(* ===== verification/RegionUnion.v ===== *)
(** * RegionUnion: the union of two regions in bands

    With memory, [RegionOp] with [RegionUnionO] builds the region in bands of
    the points of both: first for spans in a band, then for the appended and
    coalesced bands, then for the turns over both lists. *)

From S2P Require Import Prelude.
From S2P Require Import Region.
From S2P Require Import RegionBand.

(** ** The union of spans *)

Definition next_span (l1 l2 : list span) : option (span * list span * list span) :=
  match l1, l2 with
  | [], [] => None
  | s1 :: l1', [] => Some (s1, l1', [])
  | [], s2 :: l2' => Some (s2, [], l2')
  | s1 :: l1', s2 :: l2' => if s1.1 <? s2.1 then Some (s1, l1', l2) else Some (s2, l1, l2')
  end.
(** The spans of both lists from left to right. *)
Fixpoint pick_spans (n : nat) (l1 l2 : list span) : list span :=
  match n, next_span l1 l2 with
  | S n, Some (s, l1, l2) => s :: pick_spans n l1 l2
  | _, _ => []
  end.
(** Merging a list of spans in order into the span [c]; whether any overlapped. *)
Fixpoint fold_spans (c : span) (l : list span) : list span :=
  match l with
  | [] => [c]
  | s :: l => if s.1 <=? c.2 then fold_spans (c.1, if c.2 <? s.2 then s.2 else c.2) l else c :: fold_spans s l
  end.
Fixpoint fold_over (c : span) (l : list span) : bool :=
  match l with
  | [] => false
  | s :: l =>
      if s.1 <=? c.2 then (s.1 <? c.2) || fold_over (c.1, if c.2 <? s.2 then s.2 else c.2) l else fold_over s l
  end.
Definition span_union (l1 l2 : list span) : list span :=
  match pick_spans (length l1 + length l2) l1 l2 with [] => [] | c :: l => fold_spans c l end.
Definition span_over (l1 l2 : list span) : bool :=
  match pick_spans (length l1 + length l2) l1 l2 with [] => false | c :: l => fold_over c l end.

(** Spans that begin in order from [lo] on. *)
Fixpoint in_order (lo : Z) (l : list span) : Prop :=
  match l with [] => True | s :: l => lo <= s.1 /\ s.1 < s.2 /\ in_order s.1 l end.

Lemma in_order_weaken lo lo' l : lo' <= lo -> in_order lo l -> in_order lo' l.
Proof. destruct l as [|s l]; [done|]. cbn. intros ? (?&?&?). split; [lia|done]. Qed.
Lemma separated_in_order lo l : separated lo l -> in_order lo l.
Proof.
  revert lo. induction l as [|s l IH]; intros lo; [done|]. cbn. intros (H1 & H2 & H3). split_and!; [lia|done|].
  apply (in_order_weaken s.2); [lia|]. by apply IH.
Qed.

Lemma pick_spans_perm n l1 l2 : (length l1 + length l2 <= n)%nat -> pick_spans n l1 l2 ≡ₚ l1 ++ l2.
Proof.
  revert l1 l2. induction n as [|n IH]; intros l1 l2 Hn.
  - destruct l1, l2; cbn in Hn; try lia. done.
  - destruct l1 as [|s1 l1], l2 as [|s2 l2]; cbn; [done|..].
    + rewrite IH by (cbn in *; lia). done.
    + rewrite IH by (cbn in *; lia). by rewrite app_nil_r.
    + destruct (_ <? _); rewrite IH by (cbn in *; lia); [done|]. change (s1 :: l1 ++ s2 :: l2) with ((s1 :: l1) ++ s2 :: l2).
      by rewrite <- Permutation_middle.
Qed.
Lemma pick_spans_order n lo l1 l2 :
  in_order lo l1 -> in_order lo l2 -> in_order lo (pick_spans n l1 l2).
Proof.
  revert lo l1 l2. induction n as [|n IH]; intros lo l1 l2 H1 H2; [done|].
  destruct l1 as [|s1 l1], l2 as [|s2 l2]; cbn in *; [done|..].
  - destruct H2 as (?&?&?). split_and!; [done..|]. by apply IH.
  - destruct H1 as (?&?&?). split_and!; [done..|]. by apply IH.
  - destruct H1 as (?&?&?), H2 as (?&?&?). destruct (Z.ltb_spec s1.1 s2.1); split_and!; try done; apply IH; cbn; try done;
      split_and!; try done; lia.
Qed.

Lemma fold_spans_points c l :
  c.1 < c.2 -> in_order c.1 l ->
  separated (c.1 - 1) (fold_spans c l) /\
  (forall x, (0 < smult (fold_spans c l) x)%nat <-> (0 < smult (c :: l) x)%nat) /\
  (if fold_over c l then exists x, (2 <= smult (c :: l) x)%nat else forall x, smult (fold_spans c l) x = smult (c :: l) x).
Proof.
  revert c. induction l as [|s l IH]; intros [a b] Hc Hl; cbn [fold_spans fold_over].
  { cbn in *. split; [lia|]. done. }
  destruct s as [a' b']. cbn [fst snd] in *. destruct Hl as (Ha & Hb & Hl). cbn [fst snd] in *.
  set (m := if b <? b' then b' else b).
  assert (Hm : m = Z.max b b') by (subst m; destruct (Z.ltb_spec b b'); lia).
  destruct (Z.leb_spec a' b) as [Hle|Hgt].
  - destruct (IH (a, m)) as (H1 & H2 & H3); [cbn; lia|apply (in_order_weaken a'); [cbn; lia|done]|]. cbn [fst snd] in *.
    split; [done|].
    assert (Hspan : forall x, ((if in_span (a, m) x then 1 else 0) <= (if in_span (a, b) x then 1 else 0) + (if in_span (a', b') x then 1 else 0))%nat /\
      (in_span (a, m) x = in_span (a, b) x || in_span (a', b') x)).
    { intros x. unfold in_span. cbn. destruct (Z.leb_spec a x), (Z.leb_spec a' x), (Z.ltb_spec x m), (Z.ltb_spec x b), (Z.ltb_spec x b'); cbn;
        split; try lia; try done; exfalso; lia. }
    split.
    + intros x. rewrite H2, !smult_cons. destruct (Hspan x) as [_ ->]. destruct (in_span (a, b) x), (in_span (a', b') x); cbn; lia.
    + destruct (Z.ltb_spec a' b) as [Hov|Hno]; cbn [orb].
      * exists a'. rewrite !smult_cons. rewrite (proj2 (in_span_spec (a, b) a')), (proj2 (in_span_spec (a', b') a')) by (cbn; lia). lia.
      * destruct (fold_over (a, m) l).
        -- destruct H3 as [x Hx]. exists x. rewrite !smult_cons in *. destruct (Hspan x) as [Hs _]. lia.
        -- intros x. rewrite H3, !smult_cons. assert (a' = b) as -> by lia.
           unfold in_span. cbn. destruct (Z.leb_spec a x), (Z.leb_spec b x), (Z.ltb_spec x m), (Z.ltb_spec x b), (Z.ltb_spec x b'); cbn;
             try lia; exfalso; lia.
  - destruct (IH (a', b')) as (H1 & H2 & H3); [done|done|]. cbn [fst snd] in *. split; [|split].
    + cbn. split_and!; [lia|done|]. apply (separated_weaken (a' - 1)); [lia|done].
    + intros x. rewrite !(smult_cons (a, b)). specialize (H2 x). destruct (in_span (a, b) x); [split; intros; lia|exact H2].
    + destruct (fold_over (a', b') l).
      * destruct H3 as [x Hx]. exists x. rewrite (smult_cons (a, b)). lia.
      * intros x. by rewrite !(smult_cons (a, b)), H3.
Qed.

Lemma fold_spans_id lo c l : separated lo (c :: l) -> fold_spans c l = c :: l /\ fold_over c l = false.
Proof.
  revert lo c. induction l as [|s l IH]; intros lo c; [done|]. cbn. intros (H1 & H2 & H3 & H4 & H5).
  rewrite (proj2 (Z.leb_gt _ _)) by lia. destruct (IH c.2 s) as [-> ->]; [by cbn|]. done.
Qed.
Lemma fold_spans_starts c l s : s ∈ fold_spans c l -> s.1 ∈ (c :: l).*1.
Proof.
  revert c. induction l as [|t l IH]; intros c; cbn [fold_spans].
  - intros ->%list_elem_of_singleton. left.
  - destruct (t.1 <=? c.2).
    + intros Hs. apply IH in Hs. cbn in Hs |- *. apply elem_of_cons in Hs as [->|Hs]; [left|by do 2 right].
    + intros [->|Hs]%elem_of_cons; [left|]. right. by apply IH.
Qed.

(** The union of the spans of two bands. *)
Lemma span_union_points lo l1 l2 :
  separated lo l1 -> separated lo l2 ->
  (exists lo', separated lo' (span_union l1 l2)) /\
  (forall x, (0 < smult (span_union l1 l2) x)%nat <-> (0 < smult l1 x + smult l2 x)%nat) /\
  (if span_over l1 l2 then exists x, (2 <= smult l1 x + smult l2 x)%nat
   else forall x, smult (span_union l1 l2) x = (smult l1 x + smult l2 x)%nat).
Proof.
  intros H1 H2. unfold span_union, span_over.
  pose proof (pick_spans_perm (length l1 + length l2) l1 l2 ltac:(lia)) as Hp.
  pose proof (pick_spans_order (length l1 + length l2) lo l1 l2 (separated_in_order _ _ H1) (separated_in_order _ _ H2)) as Ho.
  assert (Hs : forall x, smult (pick_spans (length l1 + length l2) l1 l2) x = (smult l1 x + smult l2 x)%nat)
    by (intros x; by rewrite Hp, smult_app).
  destruct (pick_spans _ l1 l2) as [|c l].
  - split; [by exists 0|]. split; intros x; by rewrite <- Hs.
  - destruct Ho as (Hc1 & Hc2 & Hl). destruct (fold_spans_points c l Hc2 Hl) as (F1 & F2 & F3).
    split; [by exists (c.1 - 1)|]. split; [intros x; by rewrite F2, Hs|]. destruct (fold_over c l).
    + destruct F3 as [x Hx]. exists x. by rewrite <- Hs.
    + intros x. by rewrite F3, Hs.
Qed.

Lemma pick_spans_left n l : (length l <= n)%nat -> pick_spans n l [] = l.
Proof.
  revert l. induction n as [|n IH]; intros [|s l] Hn; cbn in *; try done; [lia|]. f_equal. apply IH. lia.
Qed.
Lemma pick_spans_right n l : (length l <= n)%nat -> pick_spans n [] l = l.
Proof.
  revert l. induction n as [|n IH]; intros [|s l] Hn; cbn in *; try done; [lia|]. f_equal. apply IH. lia.
Qed.
Lemma span_union_nil_r lo l : separated lo l -> span_union l [] = l /\ span_over l [] = false.
Proof.
  intros H. unfold span_union, span_over. rewrite pick_spans_left by lia. destruct l as [|c l]; [done|].
  by apply (fold_spans_id lo).
Qed.
Lemma span_union_nil_l lo l : separated lo l -> span_union [] l = l /\ span_over [] l = false.
Proof.
  intros H. unfold span_union, span_over. rewrite pick_spans_right by (cbn; lia). destruct l as [|c l]; [done|].
  by apply (fold_spans_id lo).
Qed.
Lemma span_union_ne l1 l2 : l1 <> [] \/ l2 <> [] -> span_union l1 l2 <> [].
Proof.
  intros Hne. unfold span_union. pose proof (pick_spans_perm (length l1 + length l2) l1 l2 ltac:(lia)) as Hp.
  destruct (pick_spans _ l1 l2) as [|c l].
  - apply Permutation_nil_l in Hp. symmetry in Hp. apply app_eq_nil in Hp as [-> ->]. by destruct Hne.
  - clear Hp Hne. revert c. induction l as [|s l IH]; intros c; cbn; [done|]. destruct (_ <=? _); [apply IH|done].
Qed.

================

→ **Exercise brief**: Copy out only the lines of the records above from the one with "(forall x, (0 < smult (fold_spans" through the one with "destruct (Z.leb_spec a' b) as [Hle|Hgt].", exactly as they stand, both included.

→ **Response to the task**:
  (forall x, (0 < smult (fold_spans c l) x)%nat <-> (0 < smult (c :: l) x)%nat) /\
  (if fold_over c l then exists x, (2 <= smult (c :: l) x)%nat else forall x, smult (fold_spans c l) x = smult (c :: l) x).
Proof.
  revert c. induction l as [|s l IH]; intros [a b] Hc Hl; cbn [fold_spans fold_over].
  { cbn in *. split; [lia|]. done. }
  destruct s as [a' b']. cbn [fst snd] in *. destruct Hl as (Ha & Hb & Hl). cbn [fst snd] in *.
  set (m := if b <? b' then b' else b).
  assert (Hm : m = Z.max b b') by (subst m; destruct (Z.ltb_spec b b'); lia).
  destruct (Z.leb_spec a' b) as [Hle|Hgt].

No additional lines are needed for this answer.